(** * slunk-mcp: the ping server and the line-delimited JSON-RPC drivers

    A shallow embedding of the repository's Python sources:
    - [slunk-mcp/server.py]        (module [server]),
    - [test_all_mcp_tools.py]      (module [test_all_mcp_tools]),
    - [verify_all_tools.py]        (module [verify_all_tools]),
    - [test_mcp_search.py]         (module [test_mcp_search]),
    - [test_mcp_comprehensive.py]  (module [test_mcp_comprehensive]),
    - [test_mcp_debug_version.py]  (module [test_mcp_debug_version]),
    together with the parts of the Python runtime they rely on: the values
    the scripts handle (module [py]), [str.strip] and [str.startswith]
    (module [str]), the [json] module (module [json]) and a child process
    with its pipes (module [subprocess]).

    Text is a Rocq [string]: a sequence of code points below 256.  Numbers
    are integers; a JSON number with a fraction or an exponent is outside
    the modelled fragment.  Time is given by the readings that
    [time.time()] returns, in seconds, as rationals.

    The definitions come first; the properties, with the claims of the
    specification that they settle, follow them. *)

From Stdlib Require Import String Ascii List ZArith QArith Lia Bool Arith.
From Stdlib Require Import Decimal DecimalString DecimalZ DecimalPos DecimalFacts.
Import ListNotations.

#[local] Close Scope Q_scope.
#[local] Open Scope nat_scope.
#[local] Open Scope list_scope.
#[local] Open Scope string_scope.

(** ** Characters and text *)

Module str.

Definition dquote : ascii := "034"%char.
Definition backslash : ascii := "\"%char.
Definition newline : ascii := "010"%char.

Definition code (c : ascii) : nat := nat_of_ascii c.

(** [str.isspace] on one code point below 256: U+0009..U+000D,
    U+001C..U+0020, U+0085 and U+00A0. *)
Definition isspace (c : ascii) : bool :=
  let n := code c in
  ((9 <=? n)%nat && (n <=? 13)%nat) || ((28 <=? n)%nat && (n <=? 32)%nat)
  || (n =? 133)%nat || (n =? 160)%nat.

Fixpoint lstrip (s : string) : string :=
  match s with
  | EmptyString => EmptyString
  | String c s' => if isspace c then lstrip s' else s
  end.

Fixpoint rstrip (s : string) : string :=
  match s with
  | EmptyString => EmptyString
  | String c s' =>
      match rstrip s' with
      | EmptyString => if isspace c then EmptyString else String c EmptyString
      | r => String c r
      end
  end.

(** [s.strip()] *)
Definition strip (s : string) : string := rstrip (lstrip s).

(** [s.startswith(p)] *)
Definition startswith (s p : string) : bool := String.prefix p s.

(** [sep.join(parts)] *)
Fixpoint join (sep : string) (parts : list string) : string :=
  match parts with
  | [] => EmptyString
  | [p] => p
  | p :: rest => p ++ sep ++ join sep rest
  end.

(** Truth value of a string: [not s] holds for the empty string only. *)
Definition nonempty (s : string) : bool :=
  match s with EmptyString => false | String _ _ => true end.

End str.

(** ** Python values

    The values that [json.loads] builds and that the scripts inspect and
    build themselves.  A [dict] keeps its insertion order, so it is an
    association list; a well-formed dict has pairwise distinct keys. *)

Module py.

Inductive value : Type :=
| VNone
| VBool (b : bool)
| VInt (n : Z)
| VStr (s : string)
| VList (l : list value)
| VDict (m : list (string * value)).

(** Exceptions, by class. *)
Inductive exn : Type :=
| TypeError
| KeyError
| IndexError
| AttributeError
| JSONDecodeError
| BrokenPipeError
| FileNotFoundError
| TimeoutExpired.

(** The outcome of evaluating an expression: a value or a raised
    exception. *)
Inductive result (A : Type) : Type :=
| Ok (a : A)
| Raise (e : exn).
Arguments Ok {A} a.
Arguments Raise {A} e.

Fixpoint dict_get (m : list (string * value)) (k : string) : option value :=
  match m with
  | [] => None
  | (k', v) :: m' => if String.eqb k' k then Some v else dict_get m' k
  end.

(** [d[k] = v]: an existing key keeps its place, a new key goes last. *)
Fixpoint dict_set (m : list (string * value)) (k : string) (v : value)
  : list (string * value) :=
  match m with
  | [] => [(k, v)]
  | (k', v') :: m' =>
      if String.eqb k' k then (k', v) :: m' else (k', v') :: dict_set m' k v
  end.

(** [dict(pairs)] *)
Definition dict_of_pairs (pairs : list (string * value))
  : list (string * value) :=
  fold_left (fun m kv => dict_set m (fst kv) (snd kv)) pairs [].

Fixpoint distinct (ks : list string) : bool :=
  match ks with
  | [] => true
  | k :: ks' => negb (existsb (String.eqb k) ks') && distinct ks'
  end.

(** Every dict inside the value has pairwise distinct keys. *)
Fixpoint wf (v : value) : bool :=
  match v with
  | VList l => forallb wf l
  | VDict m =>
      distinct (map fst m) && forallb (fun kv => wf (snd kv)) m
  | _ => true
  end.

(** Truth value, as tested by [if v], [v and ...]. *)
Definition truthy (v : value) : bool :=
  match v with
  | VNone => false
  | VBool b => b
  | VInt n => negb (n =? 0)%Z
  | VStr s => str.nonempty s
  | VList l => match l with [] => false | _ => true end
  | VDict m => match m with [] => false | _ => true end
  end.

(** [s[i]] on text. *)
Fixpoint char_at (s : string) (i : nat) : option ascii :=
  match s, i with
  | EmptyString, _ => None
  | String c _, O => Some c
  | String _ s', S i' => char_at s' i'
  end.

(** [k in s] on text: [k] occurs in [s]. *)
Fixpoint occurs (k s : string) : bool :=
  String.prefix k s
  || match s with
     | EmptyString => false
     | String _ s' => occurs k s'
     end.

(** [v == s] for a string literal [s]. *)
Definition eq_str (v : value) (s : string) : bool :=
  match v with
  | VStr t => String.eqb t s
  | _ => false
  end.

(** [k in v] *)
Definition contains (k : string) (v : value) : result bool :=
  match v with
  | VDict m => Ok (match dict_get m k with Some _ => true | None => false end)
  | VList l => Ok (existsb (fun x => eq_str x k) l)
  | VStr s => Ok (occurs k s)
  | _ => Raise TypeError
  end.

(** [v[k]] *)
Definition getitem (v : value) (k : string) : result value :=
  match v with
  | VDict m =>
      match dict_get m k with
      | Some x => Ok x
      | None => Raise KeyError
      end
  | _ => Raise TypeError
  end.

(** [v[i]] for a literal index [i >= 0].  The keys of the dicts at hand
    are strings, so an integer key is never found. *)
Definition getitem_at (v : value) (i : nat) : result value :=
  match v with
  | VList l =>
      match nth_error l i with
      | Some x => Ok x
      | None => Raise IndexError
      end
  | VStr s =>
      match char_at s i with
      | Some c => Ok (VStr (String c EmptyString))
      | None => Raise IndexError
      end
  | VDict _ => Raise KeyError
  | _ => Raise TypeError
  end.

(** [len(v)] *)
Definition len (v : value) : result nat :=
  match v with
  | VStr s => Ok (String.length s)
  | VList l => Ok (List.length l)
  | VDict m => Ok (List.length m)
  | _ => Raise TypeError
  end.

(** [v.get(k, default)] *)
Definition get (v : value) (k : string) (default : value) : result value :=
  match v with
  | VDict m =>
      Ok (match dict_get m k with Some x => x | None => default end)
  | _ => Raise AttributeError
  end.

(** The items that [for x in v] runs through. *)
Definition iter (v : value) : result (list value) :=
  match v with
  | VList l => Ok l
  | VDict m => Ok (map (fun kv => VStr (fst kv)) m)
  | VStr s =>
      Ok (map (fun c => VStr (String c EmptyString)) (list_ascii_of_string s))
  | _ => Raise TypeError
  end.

Task:
In full and without alteration, return the listing above.

Answer section:
(** * slunk-mcp: the ping server and the line-delimited JSON-RPC drivers

    A shallow embedding of the repository's Python sources:
    - [slunk-mcp/server.py]        (module [server]),
    - [test_all_mcp_tools.py]      (module [test_all_mcp_tools]),
    - [verify_all_tools.py]        (module [verify_all_tools]),
    - [test_mcp_search.py]         (module [test_mcp_search]),
    - [test_mcp_comprehensive.py]  (module [test_mcp_comprehensive]),
    - [test_mcp_debug_version.py]  (module [test_mcp_debug_version]),
    together with the parts of the Python runtime they rely on: the values
    the scripts handle (module [py]), [str.strip] and [str.startswith]
    (module [str]), the [json] module (module [json]) and a child process
    with its pipes (module [subprocess]).

    Text is a Rocq [string]: a sequence of code points below 256.  Numbers
    are integers; a JSON number with a fraction or an exponent is outside
    the modelled fragment.  Time is given by the readings that
    [time.time()] returns, in seconds, as rationals.

    The definitions come first; the properties, with the claims of the
    specification that they settle, follow them. *)

From Stdlib Require Import String Ascii List ZArith QArith Lia Bool Arith.
From Stdlib Require Import Decimal DecimalString DecimalZ DecimalPos DecimalFacts.
Import ListNotations.

#[local] Close Scope Q_scope.
#[local] Open Scope nat_scope.
#[local] Open Scope list_scope.
#[local] Open Scope string_scope.

(** ** Characters and text *)

Module str.

Definition dquote : ascii := "034"%char.
Definition backslash : ascii := "\"%char.
Definition newline : ascii := "010"%char.

Definition code (c : ascii) : nat := nat_of_ascii c.

(** [str.isspace] on one code point below 256: U+0009..U+000D,
    U+001C..U+0020, U+0085 and U+00A0. *)
Definition isspace (c : ascii) : bool :=
  let n := code c in
  ((9 <=? n)%nat && (n <=? 13)%nat) || ((28 <=? n)%nat && (n <=? 32)%nat)
  || (n =? 133)%nat || (n =? 160)%nat.

Fixpoint lstrip (s : string) : string :=
  match s with
  | EmptyString => EmptyString
  | String c s' => if isspace c then lstrip s' else s
  end.

Fixpoint rstrip (s : string) : string :=
  match s with
  | EmptyString => EmptyString
  | String c s' =>
      match rstrip s' with
      | EmptyString => if isspace c then EmptyString else String c EmptyString
      | r => String c r
      end
  end.

(** [s.strip()] *)
Definition strip (s : string) : string := rstrip (lstrip s).

(** [s.startswith(p)] *)
Definition startswith (s p : string) : bool := String.prefix p s.

(** [sep.join(parts)] *)
Fixpoint join (sep : string) (parts : list string) : string :=
  match parts with
  | [] => EmptyString
  | [p] => p
  | p :: rest => p ++ sep ++ join sep rest
  end.

(** Truth value of a string: [not s] holds for the empty string only. *)
Definition nonempty (s : string) : bool :=
  match s with EmptyString => false | String _ _ => true end.

End str.

(** ** Python values

    The values that [json.loads] builds and that the scripts inspect and
    build themselves.  A [dict] keeps its insertion order, so it is an
    association list; a well-formed dict has pairwise distinct keys. *)

Module py.

Inductive value : Type :=
| VNone
| VBool (b : bool)
| VInt (n : Z)
| VStr (s : string)
| VList (l : list value)
| VDict (m : list (string * value)).

(** Exceptions, by class. *)
Inductive exn : Type :=
| TypeError
| KeyError
| IndexError
| AttributeError
| JSONDecodeError
| BrokenPipeError
| FileNotFoundError
| TimeoutExpired.

(** The outcome of evaluating an expression: a value or a raised
    exception. *)
Inductive result (A : Type) : Type :=
| Ok (a : A)
| Raise (e : exn).
Arguments Ok {A} a.
Arguments Raise {A} e.

Fixpoint dict_get (m : list (string * value)) (k : string) : option value :=
  match m with
  | [] => None
  | (k', v) :: m' => if String.eqb k' k then Some v else dict_get m' k
  end.

(** [d[k] = v]: an existing key keeps its place, a new key goes last. *)
Fixpoint dict_set (m : list (string * value)) (k : string) (v : value)
  : list (string * value) :=
  match m with
  | [] => [(k, v)]
  | (k', v') :: m' =>
      if String.eqb k' k then (k', v) :: m' else (k', v') :: dict_set m' k v
  end.

(** [dict(pairs)] *)
Definition dict_of_pairs (pairs : list (string * value))
  : list (string * value) :=
  fold_left (fun m kv => dict_set m (fst kv) (snd kv)) pairs [].

Fixpoint distinct (ks : list string) : bool :=
  match ks with
  | [] => true
  | k :: ks' => negb (existsb (String.eqb k) ks') && distinct ks'
  end.

(** Every dict inside the value has pairwise distinct keys. *)
Fixpoint wf (v : value) : bool :=
  match v with
  | VList l => forallb wf l
  | VDict m =>
      distinct (map fst m) && forallb (fun kv => wf (snd kv)) m
  | _ => true
  end.

(** Truth value, as tested by [if v], [v and ...]. *)
Definition truthy (v : value) : bool :=
  match v with
  | VNone => false
  | VBool b => b
  | VInt n => negb (n =? 0)%Z
  | VStr s => str.nonempty s
  | VList l => match l with [] => false | _ => true end
  | VDict m => match m with [] => false | _ => true end
  end.

(** [s[i]] on text. *)
Fixpoint char_at (s : string) (i : nat) : option ascii :=
  match s, i with
  | EmptyString, _ => None
  | String c _, O => Some c
  | String _ s', S i' => char_at s' i'
  end.

(** [k in s] on text: [k] occurs in [s]. *)
Fixpoint occurs (k s : string) : bool :=
  String.prefix k s
  || match s with
     | EmptyString => false
     | String _ s' => occurs k s'
     end.

(** [v == s] for a string literal [s]. *)
Definition eq_str (v : value) (s : string) : bool :=
  match v with
  | VStr t => String.eqb t s
  | _ => false
  end.

(** [k in v] *)
Definition contains (k : string) (v : value) : result bool :=
  match v with
  | VDict m => Ok (match dict_get m k with Some _ => true | None => false end)
  | VList l => Ok (existsb (fun x => eq_str x k) l)
  | VStr s => Ok (occurs k s)
  | _ => Raise TypeError
  end.

(** [v[k]] *)
Definition getitem (v : value) (k : string) : result value :=
  match v with
  | VDict m =>
      match dict_get m k with
      | Some x => Ok x
      | None => Raise KeyError
      end
  | _ => Raise TypeError
  end.

(** [v[i]] for a literal index [i >= 0].  The keys of the dicts at hand
    are strings, so an integer key is never found. *)
Definition getitem_at (v : value) (i : nat) : result value :=
  match v with
  | VList l =>
      match nth_error l i with
      | Some x => Ok x
      | None => Raise IndexError
      end
  | VStr s =>
      match char_at s i with
      | Some c => Ok (VStr (String c EmptyString))
      | None => Raise IndexError
      end
  | VDict _ => Raise KeyError
  | _ => Raise TypeError
  end.

(** [len(v)] *)
Definition len (v : value) : result nat :=
  match v with
  | VStr s => Ok (String.length s)
  | VList l => Ok (List.length l)
  | VDict m => Ok (List.length m)
  | _ => Raise TypeError
  end.

(** [v.get(k, default)] *)
Definition get (v : value) (k : string) (default : value) : result value :=
  match v with
  | VDict m =>
      Ok (match dict_get m k with Some x => x | None => default end)
  | _ => Raise AttributeError
  end.

(** The items that [for x in v] runs through. *)
Definition iter (v : value) : result (list value) :=
  match v with
  | VList l => Ok l
  | VDict m => Ok (map (fun kv => VStr (fst kv)) m)
  | VStr s =>
      Ok (map (fun c => VStr (String c EmptyString)) (list_ascii_of_string s))
  | _ => Raise TypeError
  end.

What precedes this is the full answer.